Moreover, the amount of risk is greater for adults than it is for children – both because adults would experience much higher exposure under such systems and because COVID-19 seems to affect adults more severely than children.

 

The hybrid model, then, is tantamount to putting children, teachers and families at risk for a reduced amount of time.

 

Why take the risk? On the premise that in-person instruction is more robust than on-line learning. Students learn more in the classroom from educators who are physically present than they do on the Internet.

 

There is significant evidence to back that up. However, this premise ignores the fact that invasive but necessary safety measures like wearing masks and practicing social distancing throughout the day will inevitably have negative effects on learning.

 

In short, mask-to-mask learning will not be as productive as face-to-face learning. We are in uncharted territory. It is entirely up in the air whether the necessary safety precautions of in-person learning – even during a hybrid model – will be better or worse than distance learning.

 

So the hybrid model tries to balance the unproven and questionable promise of increased academics against the threat of increased danger of disease.

 

How much danger?

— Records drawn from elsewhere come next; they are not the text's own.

(* ===== verification/KafkaRows.v ===== *)
(** * Rows of Kafka consumers ([src/zookafka/src/ZooKfkTopicsPop.cpp])

    [ZooKfkConsumers] and [ZooKfkSubscribes]: consumers that are started together and read
    from by their index. They differ in how they are started. *)

From S2P Require Import Prelude CLib FileSys ZookConfig ZookLaws ZookProofs KafkaBrokers KafkaPop KafkaPopProofs.
Import ZookConfig(Zookeeper, Zk) KafkaBrokers KafkaPop.

Module KafkaRows.

Record ZooKfkConsumers := { kfkConsumerNum : Z; ZooKfkConsumerPtrVec : list ZooKfkTopicsPop }.
#[export] Instance eta_Consumers : Eta ZooKfkConsumers := λ r,
  {| kfkConsumerNum := kfkConsumerNum r; ZooKfkConsumerPtrVec := ZooKfkConsumerPtrVec r |}.
Definition ZooKfkConsumers_new : ZooKfkConsumers := {| kfkConsumerNum := 0; ZooKfkConsumerPtrVec := [] |}.
Record Rows `{Zookeeper, Consumer} := { common : Shared; row : ZooKfkConsumers }.
#[export] Instance eta_Rows `{Zookeeper, Consumer} : Eta Rows := λ r, {| common := common r; row := row r |}.

Section rows.
Context `{HZ : Zookeeper} `{HC : Consumer} `{HJ : Jansson}.

Definition get {A} (f : ZooKfkConsumers → A) : Op Rows A := op_get (λ w, f (row w)).
Definition modify (f : ZooKfkConsumers → ZooKfkConsumers) : Op Rows () := op_mod (λ w, w <| row ::= f |>).
(** An operation of [ZooKfkConsumerPtrVec[i]]. *)
Definition at_consumer {A} (i : nat) (m : Op World A) : Op Rows A := λ w,
  match ZooKfkConsumerPtrVec (row w) !! i with
  | None => None
  | Some s =>
      match m {| shared := common w; self := s |} with
      | Some (a, w') => Some (a, w <| common := shared w' |> <| row ::= λ p, p <| ZooKfkConsumerPtrVec ::= <[i := self w']> |> |>)
      | None => None
      end
  end.
(** The loops over the consumers from [i], with the result so far; [stop]: an error ends it. *)
Fixpoint each_consumer (stop : bool) (f : Z → Op World Z) (n i : nat) (ret : Z) : Op Rows Z :=
  match n with
  | O => mret ret
  | S n' =>
      v ← get ZooKfkConsumerPtrVec;
      match v with
      | [] => each_consumer stop f n' (S i) KAFKA_UNHAPPEN_ERRPR
      | _ =>
          ret ← at_consumer i (f ret);
          if stop && (ret <? 0) then mret ret else each_consumer stop f n' (S i) ret
      end
  end.
Definition for_consumers (stop : bool) (f : Z → Op World Z) : Op Rows Z :=
  n ← get kfkConsumerNum; each_consumer stop f (Z.to_nat n) 0 KAFKA_NO_INIT_ALREADY.

(** A consumer that was not started is destroyed again. *)
Fixpoint new_consumers (start : Op World Z) (n : nat) (ret : Z) : Op Rows Z :=
  match n with
  | O => mret ret
  | S n' => λ w,
      match start {| shared := common w; self := ZooKfkTopicsPop_new |} with
      | None => None
      | Some (ret, w') =>
          if ret <? 0 then
            match kfkDestroy w' with Some (_, w'') => Some (ret, w <| common := shared w'' |>) | None => None end
          else new_consumers start n' ret (w <| common := shared w' |> <| row ::= λ p, p <| ZooKfkConsumerPtrVec ::= λ v, v ++ [self w'] |> |>)
      end
  end.
Definition init_with (start : Op World Z) (consumerNum : Z) : Op Rows Z :=
  n ← get kfkConsumerNum;
  if negb (n =? 0) then mret KAFKA_INIT_ALREADY
  else _ ← modify (λ p, p <| kfkConsumerNum := consumerNum |>); new_consumers start (Z.to_nat consumerNum) 0.
Definition zooKfkConsumerInit (consumerNum : Z) (zookStr topicStr groupName : bytes) : Op Rows Z :=
  init_with (zookInit zookStr topicStr groupName) consumerNum.
(** Also [ZooKfkSubscribes::zooKfkConsumerInit]. *)
Definition kfkBorsConsumerInit (consumerNum : Z) (borsStr topicStr groupName : bytes) : Op Rows Z :=
  init_with (kfkInit borsStr topicStr groupName) consumerNum.

Definition zooKfkConsumerDestroy : Op Rows () := _ ← for_consumers false (λ ret, _ ← kfkDestroy; mret ret); mret ().
Definition zooKfkConsumerStart (topic : bytes) : Op Rows Z := for_consumers true (λ _, kfkTopicConsumeStart topic).
Definition zooKfkConsumerStop (topic : bytes) : Op Rows Z := for_consumers true (λ _, kfkTopicConsumeStop topic).
Definition setBrokersChangeCall (cb : bytes → Z) : Op Rows Z := for_consumers false (λ ret, _ ← setBrokersChangeCallBack cb; mret ret).
(** The answer, what was read and the text of the last error. *)
Definition read_at (index : Z) (m : Op World (Z * option Taken)) : Op Rows (Z * option Taken * option bytes) :=
  n ← get kfkConsumerNum;
  if n <=? index then mret (KAFKA_NO_INIT_ALREADY, None, None)
  else
    v ← get ZooKfkConsumerPtrVec;
    match v with
    | [] => mret (KAFKA_UNHAPPEN_ERRPR, None, None)
    | _ =>
        if index <? 0 then op_undefined
        else at_consumer (Z.to_nat index)
          ('(ret, t) ← m;
           if ret <? 0 then '(code, text) ← getLastErrorMsg; mret (code, t, Some text) else mret (ret, t, None))
    end.
Definition consume (index : Z) (others : list (bool * bool)) := read_at index (pop others).
Definition tryConsume (index timeout_ms : Z) := read_at index (tryPop timeout_ms).

End rows.

(** ** Runs *)

Import KafkaPopProofs PopSample.
Abbreviation RWorld f := (Rows (H := ZkSample.service ZookProofs.reliable) (H0 := library f)).
Definition fresh_rows (f : nat → bool) (l : list (option Message)) : RWorld f := {| common := shared (pop_sample f l); row := ZooKfkConsumers_new |}.
Definition two_consumers (f : nat → bool) (l : list (option Message)) : RWorld f :=
  after (kfkBorsConsumerInit 2 (lit "a:1") (lit "t") (lit "g")) (fresh_rows f l).

(** The topics of each consumer. *)
Lemma topics_of_row : map topics_ (ZooKfkConsumerPtrVec (row (after (zooKfkConsumerStart (lit "u")) (two_consumers never [])))) =
  [[lit "t"; lit "u"]; [lit "t"; lit "u"]].
Proof. by vm_compute. Qed.
(** A call that is refused because the consumer is destroyed answers with librdkafka's last
    error, which is zero as if there was a message. *)
Lemma refusal_like_message : fst <$> consume 0 (alone 5) (after zooKfkConsumerDestroy (two_consumers never [])) = Some (0, None, Some []).
Proof. by vm_compute. Qed.
(** The setter of the callback answers with an error although it succeeds. *)
Lemma setter_fails : fst <$> setBrokersChangeCall (λ _, 0) (two_consumers never []) = Some KAFKA_NO_INIT_ALREADY.
Proof. by vm_compute. Qed.
(** When one consumer cannot be started the loops over the row leave the vector. *)
Lemma short_rows :
  let w := two_consumers (λ n, (n =? 1)%nat) [] in
  (length (ZooKfkConsumerPtrVec (row w)), kfkConsumerNum (row w)) = (1%nat, 2) ∧ fst <$> zooKfkConsumerStop (lit "t") w = None.
Proof. by vm_compute. Qed.
End KafkaRows.
(* ===== verification/RedisLibevent.v ===== *)
(** * The earlier asynchronous Redis client ([src/redislibevent/RedisAsync.cpp])

    One object with several connections of hiredis, which take commands in turn. Threads call
    [set] and [hmset]; the thread of the event loop runs the callbacks. hiredis keeps what is
    pending on a connection and answers in order; what it decides is an argument. [None]
    is undefined behaviour, or a call that waits. *)

From S2P Require Import Prelude CLib Incommon Atomic ClusterData ClusterClient.
Import ClusterData(Reply, r_type, r_integer, r_str, r_element, e_str, REDIS_REPLY_STRING, REDIS_REPLY_ARRAY,
  REDIS_REPLY_INTEGER, REDIS_REPLY_NIL, REDIS_REPLY_STATUS, REDIS_REPLY_ERROR).
Import ClusterClient(c_str, strcasecmp).

Module RedisLibevent.

(** ** A request and its callbacks; callbacks and user data are numbers *)

Record RedisRequest := {
  seq : Z; priv : Z; retCb_ : option Z; strCb_ : option Z; strVCb_ : option Z }.
(** The three constructors with a callback; the number follows. *)
Definition request_ret (seq opaque cb : Z) : RedisRequest :=
  {| seq := seq; priv := opaque; retCb_ := Some cb; strCb_ := None; strVCb_ := None |}.
Definition request_str (seq opaque cb : Z) : RedisRequest :=
  {| seq := seq; priv := opaque; retCb_ := None; strCb_ := Some cb; strVCb_ := None |}.
Definition request_vec (seq opaque cb : Z) : RedisRequest :=
  {| seq := seq; priv := opaque; retCb_ := None; strCb_ := None; strVCb_ := Some cb |}.
(** A handler that sets a header and panics. *)
Lemma recoverPanic_catches_witness :
  out (sample_panicking sample_request 0) = Panicked "boom"
  /\ recoverPanic sample_panicking sample_request 0
     = Run [HeaderSet "Content-Type" "application/json";
            LogError "err" [LogValue "boom"; LogValue "stack"; LogStack];
            HeaderSet "Connection" "close"; LogError "boom" [];
            WriteHeader 500;
            WriteBytes "the server encountered a problem and could not process your request"]
           0 (Val tt).
Proof.
  split; [reflexivity |].
  apply (proj1 (recoverPanic_catches sample_panicking sample_request 0 "boom"
                  eq_refl)).
Defined.

(** The same handler behind the metrics stage, after two requests. *)
Lemma metrics_skips_panicking_request_witness :
  let h := recoverPanic (metrics sample_panicking) in
  let st := (serve h [sample_request; sample_request] (newMetricsVars, 0)).2 in
  let res := h sample_request (st.1, st.2) in
  out (sample_panicking sample_request st.2) = Panicked "boom"
  /\ out res = Val tt
  /\ totalRequestsReceived (final res).1 = 3
  /\ totalResponsesSent (final res).1 = 0
  /\ totalResponsesSent (final res).1 < totalRequestsReceived (final res).1.
Proof.
  intros h st res. split; [reflexivity |].
  destruct (metrics_skips_panicking_request sample_panicking sample_request
              st.1 st.2 "boom" eq_refl) as (E & Hr & Hs & _ & _ & Hlt).
  fold h in E, Hr, Hs, Hlt. fold res in E, Hr, Hs, Hlt.
  split; [by rewrite E |]. split; [rewrite Hr; vm_compute; reflexivity |].
  split; [rewrite Hs; vm_compute; reflexivity |].
  apply (Hlt [sample_request; sample_request] 0); vm_compute; reflexivity.
Defined.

Well that depends to a large degree on where you live and the rate of infection present there.

 
I live in western Pennsylvania just south of Pittsburgh.

 

When schools closed in Allegheny County last academic year, a handful of people got sick each day, a hundred or more a week. For instance, 23 new COVID-19 cases were reported on March 19, and 133 for the week.

 

Now there are hundreds of new cases in the county every day and a thousand a week – 198 on July 24, alone, and 1,363 for the week.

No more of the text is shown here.